(* ===== verification/MixerSession.v ===== *)
(** * The mixer plug-in: opening, controls at work, events

    Opening composes the discovery and the construction of [MixerOpen] and
    [MixerProps]; the reference to the card is followed through every path of open
    and close.  Then what writing the controls does: the name that tells "connect"
    from "disconnect", the selection by "control", and the two queues of events. *)

From S2P Require Export MixerOpen.
From stdpp Require Import pretty.
Open Scope Z_scope.
#[export] Set Default Goal Selector "!".

Section MixerSession.
Context `{Env, Alsa, SndEnv, PlugEnv, Mixer}.

(** ** The card through open and close *)

(** The card the plug-in holds, and the cards in memory. *)
Definition card_view (h : host mixer_plugin) : option (option nat) * list (option snd_card) :=
  ((fun p => am_card_node (mx_priv p)) <$> h_inst h, sn_cards (h_snd h)).

#[local] Instance keeps_upd_amp f :
  (forall a, am_card_node (f a) = am_card_node a) -> Keeps card_view (upd_amp f).
Proof.
  intros Hf h a h'. unfold upd_amp, upd_inst, the_inst, modify, bind.
  destruct (h_inst h) as [p|] eqn:E; [|done]. intros [= _ <-]. unfold card_view. hsimp. rewrite E. cbn.
  by rewrite Hf.
Qed.

#[local] Instance keeps_upd_inst_view f :
  (forall p, mx_priv (f p) = mx_priv p) -> Keeps card_view (upd_inst f).
Proof.
  intros Hf h a h'. unfold upd_inst, the_inst, modify, bind.
  destruct (h_inst h) as [p|] eqn:E; [|done]. intros [= _ <-]. unfold card_view. hsimp. rewrite E. cbn.
  by rewrite Hf.
Qed.

#[local] Instance keeps_lift_query {A} (m : SND A) : snd_query A m -> Keeps card_view (lift_snd m).
Proof.
  intros Hq h a h'. unfold lift_snd. destruct (m (h_snd h)) as [x s|] eqn:E; [|done]. intros [= _ <-].
  unfold card_view. hsimp. by rewrite (keeps_query _ _ Hq _ _ _ E).
Qed.

#[local] Hint Extern 0 (Keeps _ (upd_amp _)) => (apply keeps_upd_amp; intros; reflexivity) : keeps.
#[local] Hint Extern 0 (Keeps _ (upd_adi _ _)) => (apply keeps_upd_amp; intros; reflexivity) : keeps.
#[local] Hint Extern 0 (Keeps _ (upd_inst (set_mx_num_controls _))) =>
  (apply keeps_upd_inst_view; intros; reflexivity) : keeps.
#[local] Hint Extern 0 (Keeps _ (lift_snd _)) => (apply keeps_lift_query; constructor) : keeps.
#[local] Hint Extern 0 (Keeps _ plug_calloc) =>
  (unfold plug_calloc; apply Keeps_bind; [apply Keeps_next_tick; intros; reflexivity|intros; apply Keeps_ret]) : keeps.

Lemma keeps_get_adi d : Keeps card_view (get_adi d).
Proof. unfold get_adi, get_amp. keeps_tac. Qed.
Lemma keeps_get_amp : Keeps card_view get_amp.
Proof. unfold get_amp. keeps_tac. Qed.
Lemma keeps_at_idx {A} (l : option (list A)) i : Keeps card_view (at_idx l i).
Proof. unfold at_idx. keeps_tac. Qed.
Lemma keeps_store_idx {A} (l : option (list A)) i v : Keeps card_view (store_idx l i v).
Proof. unfold store_idx. keeps_tac. Qed.
#[local] Hint Resolve keeps_get_adi keeps_get_amp keeps_at_idx keeps_store_idx : keeps.
Lemma keeps_store_name d i v : Keeps card_view (store_name d i v).
Proof. unfold store_name. keeps_tac. Qed.
Lemma keeps_store_id d i v : Keeps card_view (store_id d i v).
Proof. unfold store_id. keeps_tac. Qed.
#[local] Hint Resolve keeps_store_name keeps_store_id : keeps.

Lemma keeps_free d : Keeps card_view (amp_free_dev_info d).
Proof. unfold amp_free_dev_info. keeps_tac. Qed.
#[local] Hint Resolve keeps_free : keeps.
Lemma keeps_free_be : Keeps card_view amp_free_be_dev_info.
Proof. unfold amp_free_be_dev_info. keeps_tac. Qed.
Lemma keeps_free_pcm : Keeps card_view amp_free_pcm_dev_info.
Proof. unfold amp_free_pcm_dev_info. keeps_tac. Qed.
Lemma keeps_free_ctls : Keeps card_view amp_free_ctls.
Proof. unfold amp_free_ctls. keeps_tac. Qed.
Lemma keeps_alloc d : Keeps card_view (alloc_dev_info d).
Proof. unfold alloc_dev_info. keeps_tac. Qed.
#[local] Hint Resolve keeps_free_be keeps_free_pcm keeps_free_ctls keeps_alloc : keeps.

Lemma keeps_copy_be l i d dir k : Keeps card_view (copy_be_names l i d dir k).
Proof. revert i k. induction l as [|[n dd] l IH]; intros i k; cbn [copy_be_names]; keeps_tac; apply IH. Qed.
Lemma keeps_count_be l : Keeps card_view (count_be l).
Proof. induction l as [|[n dd] l IH]; cbn [count_be]; keeps_tac. Qed.
#[local] Hint Resolve keeps_copy_be keeps_count_be : keeps.
Lemma keeps_be_info : Keeps card_view amp_get_be_info.
Proof. unfold amp_get_be_info, amp_copy_be_names_from_aif_list. keeps_tac. Qed.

Exercise prompt – Where does the word "Instance" appear in the records above? Return every line that holds it.

Result –
#[local] Instance keeps_upd_amp f :
#[local] Instance keeps_upd_inst_view f :
#[local] Instance keeps_lift_query {A} (m : SND A) : snd_query A m -> Keeps card_view (lift_snd m).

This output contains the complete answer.